◆ TASK DIRECTIONS ◆
The records sit below. Return every line in them that holds the word "eexists".

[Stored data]
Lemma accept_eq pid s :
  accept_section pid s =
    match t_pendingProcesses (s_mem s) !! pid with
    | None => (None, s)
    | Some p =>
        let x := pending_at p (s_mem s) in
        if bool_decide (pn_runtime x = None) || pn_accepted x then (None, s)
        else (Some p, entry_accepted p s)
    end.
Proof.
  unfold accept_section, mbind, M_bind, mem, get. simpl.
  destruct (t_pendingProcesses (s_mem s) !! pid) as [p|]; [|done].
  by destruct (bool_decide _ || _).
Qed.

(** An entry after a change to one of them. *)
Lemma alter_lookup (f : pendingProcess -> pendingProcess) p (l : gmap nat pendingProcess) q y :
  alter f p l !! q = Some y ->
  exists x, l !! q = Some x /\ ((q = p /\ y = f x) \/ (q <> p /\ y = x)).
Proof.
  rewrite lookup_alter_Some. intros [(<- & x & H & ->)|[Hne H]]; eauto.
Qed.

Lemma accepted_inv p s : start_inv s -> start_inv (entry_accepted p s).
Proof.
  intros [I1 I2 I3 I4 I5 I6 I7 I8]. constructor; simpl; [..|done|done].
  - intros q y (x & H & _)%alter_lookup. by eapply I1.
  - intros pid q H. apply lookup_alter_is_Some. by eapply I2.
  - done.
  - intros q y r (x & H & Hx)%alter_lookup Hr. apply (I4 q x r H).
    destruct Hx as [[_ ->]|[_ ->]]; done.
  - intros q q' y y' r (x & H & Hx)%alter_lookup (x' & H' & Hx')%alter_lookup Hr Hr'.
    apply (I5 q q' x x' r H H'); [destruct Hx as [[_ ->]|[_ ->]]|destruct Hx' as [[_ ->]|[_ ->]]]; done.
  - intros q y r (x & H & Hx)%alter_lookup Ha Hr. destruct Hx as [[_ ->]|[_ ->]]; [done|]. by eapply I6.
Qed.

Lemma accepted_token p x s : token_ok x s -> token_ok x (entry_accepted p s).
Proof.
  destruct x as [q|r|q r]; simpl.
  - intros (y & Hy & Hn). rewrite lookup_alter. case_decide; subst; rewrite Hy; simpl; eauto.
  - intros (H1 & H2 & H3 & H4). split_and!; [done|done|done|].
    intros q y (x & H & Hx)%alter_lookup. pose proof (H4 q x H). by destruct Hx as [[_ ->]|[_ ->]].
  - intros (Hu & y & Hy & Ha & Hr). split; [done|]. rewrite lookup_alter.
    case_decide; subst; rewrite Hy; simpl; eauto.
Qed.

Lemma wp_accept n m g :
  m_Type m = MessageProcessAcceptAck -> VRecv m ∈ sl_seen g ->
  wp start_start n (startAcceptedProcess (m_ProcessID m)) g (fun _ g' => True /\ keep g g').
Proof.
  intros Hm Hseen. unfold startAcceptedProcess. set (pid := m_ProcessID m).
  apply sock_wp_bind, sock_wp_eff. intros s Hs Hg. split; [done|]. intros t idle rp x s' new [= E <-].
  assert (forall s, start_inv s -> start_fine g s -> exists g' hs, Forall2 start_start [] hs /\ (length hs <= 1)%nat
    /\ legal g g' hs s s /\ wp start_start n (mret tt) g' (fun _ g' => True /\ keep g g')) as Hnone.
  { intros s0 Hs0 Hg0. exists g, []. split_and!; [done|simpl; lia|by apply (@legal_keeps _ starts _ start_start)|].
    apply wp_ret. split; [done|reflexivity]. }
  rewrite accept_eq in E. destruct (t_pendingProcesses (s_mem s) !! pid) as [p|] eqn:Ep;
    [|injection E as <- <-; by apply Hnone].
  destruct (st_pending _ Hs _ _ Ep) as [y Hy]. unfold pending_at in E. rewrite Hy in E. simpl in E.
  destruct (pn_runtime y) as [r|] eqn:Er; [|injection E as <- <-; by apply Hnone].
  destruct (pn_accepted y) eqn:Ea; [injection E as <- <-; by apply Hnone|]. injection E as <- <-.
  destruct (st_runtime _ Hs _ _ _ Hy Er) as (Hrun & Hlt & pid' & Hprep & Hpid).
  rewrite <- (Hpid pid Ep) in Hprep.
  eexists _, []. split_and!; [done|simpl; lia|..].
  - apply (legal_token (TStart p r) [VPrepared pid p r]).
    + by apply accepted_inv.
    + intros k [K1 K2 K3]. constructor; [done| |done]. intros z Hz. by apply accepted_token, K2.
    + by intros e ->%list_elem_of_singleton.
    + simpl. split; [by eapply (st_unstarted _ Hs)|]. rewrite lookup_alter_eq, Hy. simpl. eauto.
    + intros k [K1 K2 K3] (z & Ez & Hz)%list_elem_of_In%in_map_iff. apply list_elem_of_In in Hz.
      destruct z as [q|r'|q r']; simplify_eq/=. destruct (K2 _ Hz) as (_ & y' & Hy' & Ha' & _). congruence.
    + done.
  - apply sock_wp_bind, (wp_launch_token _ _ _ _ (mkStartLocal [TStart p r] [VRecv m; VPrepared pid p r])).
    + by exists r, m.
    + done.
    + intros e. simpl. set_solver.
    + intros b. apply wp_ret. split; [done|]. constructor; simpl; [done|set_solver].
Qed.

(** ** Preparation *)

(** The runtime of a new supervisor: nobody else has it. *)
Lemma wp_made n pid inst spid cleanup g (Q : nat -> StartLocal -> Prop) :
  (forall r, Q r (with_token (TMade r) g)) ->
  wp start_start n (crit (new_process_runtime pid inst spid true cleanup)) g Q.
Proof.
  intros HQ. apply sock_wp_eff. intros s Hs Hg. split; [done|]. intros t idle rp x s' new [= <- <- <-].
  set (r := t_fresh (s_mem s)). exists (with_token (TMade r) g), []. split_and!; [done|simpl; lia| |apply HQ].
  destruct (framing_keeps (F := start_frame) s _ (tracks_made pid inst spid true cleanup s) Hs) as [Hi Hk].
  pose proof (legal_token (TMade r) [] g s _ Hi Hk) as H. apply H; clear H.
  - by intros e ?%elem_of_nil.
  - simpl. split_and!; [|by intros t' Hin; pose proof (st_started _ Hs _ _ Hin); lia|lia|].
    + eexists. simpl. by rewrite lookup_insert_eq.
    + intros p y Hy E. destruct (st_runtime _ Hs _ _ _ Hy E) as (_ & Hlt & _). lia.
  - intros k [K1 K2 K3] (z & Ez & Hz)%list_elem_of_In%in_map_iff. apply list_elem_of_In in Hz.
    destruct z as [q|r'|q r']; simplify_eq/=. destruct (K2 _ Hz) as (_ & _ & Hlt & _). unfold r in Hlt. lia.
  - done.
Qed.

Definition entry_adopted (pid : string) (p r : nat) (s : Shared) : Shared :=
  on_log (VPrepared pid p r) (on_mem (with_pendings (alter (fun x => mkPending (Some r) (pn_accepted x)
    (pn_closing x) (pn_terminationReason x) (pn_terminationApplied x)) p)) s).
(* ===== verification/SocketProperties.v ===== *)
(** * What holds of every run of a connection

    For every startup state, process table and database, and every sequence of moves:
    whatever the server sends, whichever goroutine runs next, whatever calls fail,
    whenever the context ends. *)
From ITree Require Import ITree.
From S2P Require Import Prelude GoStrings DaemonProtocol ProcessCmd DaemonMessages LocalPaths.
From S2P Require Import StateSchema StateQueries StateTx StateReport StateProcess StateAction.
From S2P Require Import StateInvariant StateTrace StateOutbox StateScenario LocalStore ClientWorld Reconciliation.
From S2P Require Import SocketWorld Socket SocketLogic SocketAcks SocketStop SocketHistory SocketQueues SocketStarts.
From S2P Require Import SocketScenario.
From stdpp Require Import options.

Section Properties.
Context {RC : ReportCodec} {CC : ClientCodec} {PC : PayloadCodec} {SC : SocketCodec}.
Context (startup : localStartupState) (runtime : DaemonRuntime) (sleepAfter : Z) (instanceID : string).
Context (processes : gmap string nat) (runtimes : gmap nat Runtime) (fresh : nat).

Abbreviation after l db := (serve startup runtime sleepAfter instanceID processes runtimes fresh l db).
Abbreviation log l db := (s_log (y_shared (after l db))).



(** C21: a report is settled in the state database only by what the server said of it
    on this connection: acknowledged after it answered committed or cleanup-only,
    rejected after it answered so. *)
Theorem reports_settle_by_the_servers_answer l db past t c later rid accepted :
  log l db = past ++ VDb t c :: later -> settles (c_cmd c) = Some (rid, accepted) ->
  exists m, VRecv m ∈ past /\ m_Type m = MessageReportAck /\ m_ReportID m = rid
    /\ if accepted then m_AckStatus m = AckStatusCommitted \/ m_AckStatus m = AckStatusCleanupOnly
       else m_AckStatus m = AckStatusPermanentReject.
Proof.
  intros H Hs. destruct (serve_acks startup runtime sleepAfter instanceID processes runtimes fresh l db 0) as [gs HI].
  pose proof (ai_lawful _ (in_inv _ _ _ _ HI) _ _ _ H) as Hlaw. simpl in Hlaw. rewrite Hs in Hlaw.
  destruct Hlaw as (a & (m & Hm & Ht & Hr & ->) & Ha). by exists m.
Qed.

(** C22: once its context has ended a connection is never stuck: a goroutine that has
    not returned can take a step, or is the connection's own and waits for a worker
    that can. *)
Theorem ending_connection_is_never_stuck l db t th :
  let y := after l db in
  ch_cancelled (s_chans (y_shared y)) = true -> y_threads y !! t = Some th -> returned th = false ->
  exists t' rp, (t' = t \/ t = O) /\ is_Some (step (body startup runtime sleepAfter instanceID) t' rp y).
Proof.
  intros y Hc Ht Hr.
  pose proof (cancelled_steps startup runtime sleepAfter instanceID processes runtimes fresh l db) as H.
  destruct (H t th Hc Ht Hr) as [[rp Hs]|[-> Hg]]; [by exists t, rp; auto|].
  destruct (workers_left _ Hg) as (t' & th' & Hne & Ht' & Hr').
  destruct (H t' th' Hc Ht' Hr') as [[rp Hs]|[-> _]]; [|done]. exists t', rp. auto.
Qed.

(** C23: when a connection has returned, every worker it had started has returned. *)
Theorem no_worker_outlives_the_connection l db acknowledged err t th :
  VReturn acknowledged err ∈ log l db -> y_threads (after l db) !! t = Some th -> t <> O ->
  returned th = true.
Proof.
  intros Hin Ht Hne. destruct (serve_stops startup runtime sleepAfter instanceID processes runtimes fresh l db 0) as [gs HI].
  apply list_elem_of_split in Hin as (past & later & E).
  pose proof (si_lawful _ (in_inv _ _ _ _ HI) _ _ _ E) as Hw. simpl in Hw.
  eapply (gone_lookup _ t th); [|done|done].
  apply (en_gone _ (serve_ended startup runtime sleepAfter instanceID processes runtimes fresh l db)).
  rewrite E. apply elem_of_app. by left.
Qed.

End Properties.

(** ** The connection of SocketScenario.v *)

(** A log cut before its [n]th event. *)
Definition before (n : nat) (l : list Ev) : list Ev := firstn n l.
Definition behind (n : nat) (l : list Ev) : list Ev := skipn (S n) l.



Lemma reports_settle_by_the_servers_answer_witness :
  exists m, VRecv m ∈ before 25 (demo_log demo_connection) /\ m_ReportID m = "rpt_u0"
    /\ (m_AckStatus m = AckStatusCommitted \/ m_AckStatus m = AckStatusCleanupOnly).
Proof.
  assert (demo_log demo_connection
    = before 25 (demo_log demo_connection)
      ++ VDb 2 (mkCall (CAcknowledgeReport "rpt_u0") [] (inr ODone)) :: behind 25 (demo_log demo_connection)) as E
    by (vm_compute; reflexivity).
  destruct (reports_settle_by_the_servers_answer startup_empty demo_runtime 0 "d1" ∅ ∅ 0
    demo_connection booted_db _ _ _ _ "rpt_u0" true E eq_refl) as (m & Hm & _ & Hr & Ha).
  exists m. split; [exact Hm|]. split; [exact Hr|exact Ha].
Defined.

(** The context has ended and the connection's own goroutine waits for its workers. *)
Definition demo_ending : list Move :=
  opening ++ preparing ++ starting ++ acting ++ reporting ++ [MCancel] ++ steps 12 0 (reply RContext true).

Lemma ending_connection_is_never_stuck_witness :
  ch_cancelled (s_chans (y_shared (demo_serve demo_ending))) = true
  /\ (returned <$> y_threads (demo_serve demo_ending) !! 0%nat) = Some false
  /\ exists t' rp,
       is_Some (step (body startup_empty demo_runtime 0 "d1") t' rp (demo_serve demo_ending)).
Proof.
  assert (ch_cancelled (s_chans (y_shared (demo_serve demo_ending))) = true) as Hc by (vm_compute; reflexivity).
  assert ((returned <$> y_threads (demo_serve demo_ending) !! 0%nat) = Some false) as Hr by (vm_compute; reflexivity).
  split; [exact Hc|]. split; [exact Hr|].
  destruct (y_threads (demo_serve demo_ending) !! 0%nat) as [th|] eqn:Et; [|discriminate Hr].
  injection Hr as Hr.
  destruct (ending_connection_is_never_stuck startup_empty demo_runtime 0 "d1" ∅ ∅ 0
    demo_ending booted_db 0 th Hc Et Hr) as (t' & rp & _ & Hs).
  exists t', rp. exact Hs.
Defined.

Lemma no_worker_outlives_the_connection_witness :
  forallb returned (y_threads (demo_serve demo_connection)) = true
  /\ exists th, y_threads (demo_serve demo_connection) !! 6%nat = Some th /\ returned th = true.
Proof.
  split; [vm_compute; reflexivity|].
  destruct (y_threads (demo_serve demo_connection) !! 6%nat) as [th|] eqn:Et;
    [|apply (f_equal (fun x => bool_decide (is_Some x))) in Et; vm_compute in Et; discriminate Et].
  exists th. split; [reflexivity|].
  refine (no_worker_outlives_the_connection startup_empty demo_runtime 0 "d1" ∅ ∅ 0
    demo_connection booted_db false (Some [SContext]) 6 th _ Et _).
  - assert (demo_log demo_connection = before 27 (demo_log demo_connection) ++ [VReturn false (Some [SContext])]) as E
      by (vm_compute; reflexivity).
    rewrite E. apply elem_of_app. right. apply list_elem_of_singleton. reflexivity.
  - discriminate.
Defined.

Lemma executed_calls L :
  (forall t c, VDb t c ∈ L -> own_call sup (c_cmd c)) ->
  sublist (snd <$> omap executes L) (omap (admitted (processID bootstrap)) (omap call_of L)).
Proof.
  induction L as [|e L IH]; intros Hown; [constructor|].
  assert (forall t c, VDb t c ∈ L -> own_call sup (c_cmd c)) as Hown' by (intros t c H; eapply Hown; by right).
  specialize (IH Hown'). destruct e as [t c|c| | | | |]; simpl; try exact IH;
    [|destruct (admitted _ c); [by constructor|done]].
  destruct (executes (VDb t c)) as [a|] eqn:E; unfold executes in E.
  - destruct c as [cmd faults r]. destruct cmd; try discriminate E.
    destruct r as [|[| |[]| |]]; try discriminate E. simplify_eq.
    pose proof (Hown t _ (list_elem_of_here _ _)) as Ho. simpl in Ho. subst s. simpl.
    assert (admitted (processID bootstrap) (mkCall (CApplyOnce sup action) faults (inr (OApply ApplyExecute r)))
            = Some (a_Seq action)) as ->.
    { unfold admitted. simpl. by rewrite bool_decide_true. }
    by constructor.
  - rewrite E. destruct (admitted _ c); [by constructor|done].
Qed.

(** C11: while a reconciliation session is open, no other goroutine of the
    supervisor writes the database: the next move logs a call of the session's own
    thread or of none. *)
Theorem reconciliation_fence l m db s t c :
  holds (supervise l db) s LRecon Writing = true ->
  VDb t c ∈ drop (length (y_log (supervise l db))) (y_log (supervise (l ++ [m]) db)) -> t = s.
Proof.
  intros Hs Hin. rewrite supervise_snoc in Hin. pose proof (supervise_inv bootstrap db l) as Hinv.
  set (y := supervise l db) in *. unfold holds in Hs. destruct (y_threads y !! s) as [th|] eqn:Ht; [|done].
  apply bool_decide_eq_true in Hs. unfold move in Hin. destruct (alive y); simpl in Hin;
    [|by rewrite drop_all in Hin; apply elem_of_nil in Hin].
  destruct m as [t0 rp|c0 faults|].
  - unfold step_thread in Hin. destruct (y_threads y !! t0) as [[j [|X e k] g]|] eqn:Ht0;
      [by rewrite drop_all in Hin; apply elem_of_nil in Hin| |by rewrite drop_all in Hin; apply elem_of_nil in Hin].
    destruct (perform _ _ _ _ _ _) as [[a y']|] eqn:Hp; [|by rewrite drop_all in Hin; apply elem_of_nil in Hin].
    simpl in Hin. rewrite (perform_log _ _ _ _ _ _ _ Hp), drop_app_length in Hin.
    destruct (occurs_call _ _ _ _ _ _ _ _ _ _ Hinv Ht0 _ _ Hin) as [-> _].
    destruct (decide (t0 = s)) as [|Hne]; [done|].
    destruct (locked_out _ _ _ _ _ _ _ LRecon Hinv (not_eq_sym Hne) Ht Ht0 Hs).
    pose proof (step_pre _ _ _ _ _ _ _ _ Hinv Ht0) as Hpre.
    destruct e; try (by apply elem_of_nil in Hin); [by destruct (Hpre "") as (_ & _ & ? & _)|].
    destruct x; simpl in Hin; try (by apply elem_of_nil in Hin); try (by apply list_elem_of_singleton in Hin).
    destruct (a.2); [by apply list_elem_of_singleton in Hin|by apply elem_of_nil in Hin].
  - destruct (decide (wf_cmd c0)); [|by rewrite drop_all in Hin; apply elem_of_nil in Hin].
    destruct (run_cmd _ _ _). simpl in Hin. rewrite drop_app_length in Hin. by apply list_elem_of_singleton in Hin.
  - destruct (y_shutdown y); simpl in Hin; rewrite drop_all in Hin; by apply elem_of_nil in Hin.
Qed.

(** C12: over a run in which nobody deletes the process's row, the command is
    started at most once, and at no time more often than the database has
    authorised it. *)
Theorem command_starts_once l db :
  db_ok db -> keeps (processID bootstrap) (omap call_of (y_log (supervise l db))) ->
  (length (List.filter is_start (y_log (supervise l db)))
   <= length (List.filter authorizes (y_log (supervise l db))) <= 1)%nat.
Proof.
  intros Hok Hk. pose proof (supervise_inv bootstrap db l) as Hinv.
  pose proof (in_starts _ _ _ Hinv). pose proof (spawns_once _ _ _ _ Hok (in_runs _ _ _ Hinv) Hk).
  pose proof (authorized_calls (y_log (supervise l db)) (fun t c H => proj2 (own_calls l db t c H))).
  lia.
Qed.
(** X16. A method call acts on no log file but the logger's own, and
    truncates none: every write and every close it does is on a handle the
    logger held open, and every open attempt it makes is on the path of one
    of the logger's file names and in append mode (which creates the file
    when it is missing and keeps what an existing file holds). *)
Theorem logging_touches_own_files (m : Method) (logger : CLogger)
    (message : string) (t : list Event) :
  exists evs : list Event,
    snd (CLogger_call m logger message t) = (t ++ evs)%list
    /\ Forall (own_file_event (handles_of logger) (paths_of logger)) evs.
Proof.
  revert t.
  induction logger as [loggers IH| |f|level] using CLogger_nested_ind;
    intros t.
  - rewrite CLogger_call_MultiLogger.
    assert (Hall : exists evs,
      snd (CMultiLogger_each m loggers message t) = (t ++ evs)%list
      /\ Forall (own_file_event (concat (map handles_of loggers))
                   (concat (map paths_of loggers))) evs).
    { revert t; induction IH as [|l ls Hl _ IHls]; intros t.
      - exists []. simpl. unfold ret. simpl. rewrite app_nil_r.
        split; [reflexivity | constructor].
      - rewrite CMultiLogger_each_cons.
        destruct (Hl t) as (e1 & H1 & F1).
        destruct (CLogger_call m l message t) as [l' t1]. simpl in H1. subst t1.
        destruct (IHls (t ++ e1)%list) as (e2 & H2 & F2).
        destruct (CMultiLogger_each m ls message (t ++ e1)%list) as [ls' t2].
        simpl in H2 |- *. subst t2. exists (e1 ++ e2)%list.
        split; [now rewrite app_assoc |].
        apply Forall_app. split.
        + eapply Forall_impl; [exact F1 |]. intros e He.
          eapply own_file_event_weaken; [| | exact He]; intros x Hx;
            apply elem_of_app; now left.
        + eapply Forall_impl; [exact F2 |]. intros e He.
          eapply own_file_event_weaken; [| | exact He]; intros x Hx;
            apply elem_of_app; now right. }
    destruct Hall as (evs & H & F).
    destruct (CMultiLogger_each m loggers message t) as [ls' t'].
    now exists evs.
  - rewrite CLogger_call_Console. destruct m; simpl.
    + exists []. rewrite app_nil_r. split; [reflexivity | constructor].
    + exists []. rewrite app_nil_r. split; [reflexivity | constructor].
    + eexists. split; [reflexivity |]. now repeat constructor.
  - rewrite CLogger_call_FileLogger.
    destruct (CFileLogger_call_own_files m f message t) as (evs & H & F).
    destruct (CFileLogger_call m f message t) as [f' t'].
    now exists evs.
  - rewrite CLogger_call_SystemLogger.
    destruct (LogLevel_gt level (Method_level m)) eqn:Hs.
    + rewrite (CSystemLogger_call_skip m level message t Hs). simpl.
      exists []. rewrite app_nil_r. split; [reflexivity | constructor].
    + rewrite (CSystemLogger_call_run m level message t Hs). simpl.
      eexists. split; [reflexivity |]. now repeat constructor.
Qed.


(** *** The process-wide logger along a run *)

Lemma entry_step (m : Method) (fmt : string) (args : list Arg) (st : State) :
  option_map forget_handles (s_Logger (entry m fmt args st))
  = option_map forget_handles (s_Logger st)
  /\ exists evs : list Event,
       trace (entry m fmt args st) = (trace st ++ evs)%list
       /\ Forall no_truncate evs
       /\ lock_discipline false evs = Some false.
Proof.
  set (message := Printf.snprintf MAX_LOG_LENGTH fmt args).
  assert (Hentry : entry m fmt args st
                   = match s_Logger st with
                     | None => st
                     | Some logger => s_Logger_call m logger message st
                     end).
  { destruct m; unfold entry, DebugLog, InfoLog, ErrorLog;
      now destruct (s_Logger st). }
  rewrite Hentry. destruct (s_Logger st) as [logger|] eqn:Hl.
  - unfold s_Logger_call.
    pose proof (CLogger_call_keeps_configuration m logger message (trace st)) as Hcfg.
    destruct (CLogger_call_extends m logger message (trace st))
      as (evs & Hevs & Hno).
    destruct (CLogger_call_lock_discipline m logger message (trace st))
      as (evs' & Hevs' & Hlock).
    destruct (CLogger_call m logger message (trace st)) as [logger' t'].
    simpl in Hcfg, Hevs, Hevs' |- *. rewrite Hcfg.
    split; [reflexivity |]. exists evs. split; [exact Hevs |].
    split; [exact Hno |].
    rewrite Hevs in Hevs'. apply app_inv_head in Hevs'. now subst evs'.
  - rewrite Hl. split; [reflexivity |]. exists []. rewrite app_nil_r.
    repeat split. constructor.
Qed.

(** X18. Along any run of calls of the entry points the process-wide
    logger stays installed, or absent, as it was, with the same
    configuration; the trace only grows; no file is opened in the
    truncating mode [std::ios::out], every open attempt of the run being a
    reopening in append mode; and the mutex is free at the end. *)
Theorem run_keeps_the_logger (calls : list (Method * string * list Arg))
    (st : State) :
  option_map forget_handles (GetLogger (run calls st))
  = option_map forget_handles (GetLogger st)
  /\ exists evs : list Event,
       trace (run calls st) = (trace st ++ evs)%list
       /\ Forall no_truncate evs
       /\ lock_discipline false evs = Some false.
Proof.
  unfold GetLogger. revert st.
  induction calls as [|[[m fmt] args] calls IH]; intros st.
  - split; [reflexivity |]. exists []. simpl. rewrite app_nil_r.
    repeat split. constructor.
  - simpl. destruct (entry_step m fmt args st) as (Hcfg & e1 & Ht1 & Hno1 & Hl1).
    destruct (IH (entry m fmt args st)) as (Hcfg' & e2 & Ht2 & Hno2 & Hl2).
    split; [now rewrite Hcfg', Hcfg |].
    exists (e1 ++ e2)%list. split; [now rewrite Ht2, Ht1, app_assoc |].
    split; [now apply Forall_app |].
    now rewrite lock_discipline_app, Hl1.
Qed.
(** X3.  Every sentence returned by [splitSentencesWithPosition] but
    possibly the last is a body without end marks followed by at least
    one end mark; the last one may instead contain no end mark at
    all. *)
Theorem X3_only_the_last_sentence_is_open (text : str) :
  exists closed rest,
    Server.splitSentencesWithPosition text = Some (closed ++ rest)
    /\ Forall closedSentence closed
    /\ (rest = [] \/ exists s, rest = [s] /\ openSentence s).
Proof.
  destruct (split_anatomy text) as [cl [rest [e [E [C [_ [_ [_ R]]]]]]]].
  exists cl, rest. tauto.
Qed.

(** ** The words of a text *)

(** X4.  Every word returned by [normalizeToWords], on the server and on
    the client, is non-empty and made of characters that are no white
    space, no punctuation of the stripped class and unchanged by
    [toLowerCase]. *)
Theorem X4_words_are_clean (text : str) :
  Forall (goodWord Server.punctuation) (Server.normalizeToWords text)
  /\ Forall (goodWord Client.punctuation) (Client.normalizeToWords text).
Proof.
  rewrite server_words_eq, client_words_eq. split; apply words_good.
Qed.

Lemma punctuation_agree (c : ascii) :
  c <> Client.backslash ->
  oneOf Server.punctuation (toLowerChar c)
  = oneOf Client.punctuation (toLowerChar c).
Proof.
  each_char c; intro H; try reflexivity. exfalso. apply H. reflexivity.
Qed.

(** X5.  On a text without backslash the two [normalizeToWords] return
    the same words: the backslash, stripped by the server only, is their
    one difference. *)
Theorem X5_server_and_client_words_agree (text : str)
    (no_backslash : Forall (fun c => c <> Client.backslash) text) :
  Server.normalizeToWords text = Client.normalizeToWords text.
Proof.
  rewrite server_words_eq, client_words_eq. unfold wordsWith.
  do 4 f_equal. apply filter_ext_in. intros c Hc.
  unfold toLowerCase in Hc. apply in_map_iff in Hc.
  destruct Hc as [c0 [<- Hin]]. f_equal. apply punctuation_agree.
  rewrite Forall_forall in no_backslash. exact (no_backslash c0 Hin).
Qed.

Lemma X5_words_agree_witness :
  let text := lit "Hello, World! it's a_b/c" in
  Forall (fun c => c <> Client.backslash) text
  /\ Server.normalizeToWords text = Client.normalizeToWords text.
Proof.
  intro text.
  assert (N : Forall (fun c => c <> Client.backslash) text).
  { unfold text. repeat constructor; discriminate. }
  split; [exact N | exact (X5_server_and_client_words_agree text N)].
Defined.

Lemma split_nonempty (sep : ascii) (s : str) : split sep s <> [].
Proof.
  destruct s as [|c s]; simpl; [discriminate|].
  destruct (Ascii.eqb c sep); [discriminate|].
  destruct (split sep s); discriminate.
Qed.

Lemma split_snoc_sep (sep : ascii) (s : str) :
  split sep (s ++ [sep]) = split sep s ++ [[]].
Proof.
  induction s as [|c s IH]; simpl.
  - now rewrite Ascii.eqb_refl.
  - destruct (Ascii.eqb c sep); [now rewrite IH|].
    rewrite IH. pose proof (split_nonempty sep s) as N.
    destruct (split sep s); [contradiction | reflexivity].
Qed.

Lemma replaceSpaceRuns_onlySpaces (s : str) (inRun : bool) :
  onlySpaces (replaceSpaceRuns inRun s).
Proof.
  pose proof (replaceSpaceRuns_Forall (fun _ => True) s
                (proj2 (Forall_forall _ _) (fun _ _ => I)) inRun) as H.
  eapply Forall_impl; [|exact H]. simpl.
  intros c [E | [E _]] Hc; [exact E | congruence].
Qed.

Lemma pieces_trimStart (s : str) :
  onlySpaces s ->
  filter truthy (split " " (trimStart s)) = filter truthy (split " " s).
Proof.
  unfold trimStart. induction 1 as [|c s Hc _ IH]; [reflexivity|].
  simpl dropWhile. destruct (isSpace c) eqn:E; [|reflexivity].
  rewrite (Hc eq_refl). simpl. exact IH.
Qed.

◆ ANSWER ◆
  eexists _, []. split_and!; [done|simpl; lia|..].
    + eexists. simpl. by rewrite lookup_insert_eq.
    + eexists. split; [reflexivity |]. now repeat constructor.
      eexists. split; [reflexivity |]. now repeat constructor.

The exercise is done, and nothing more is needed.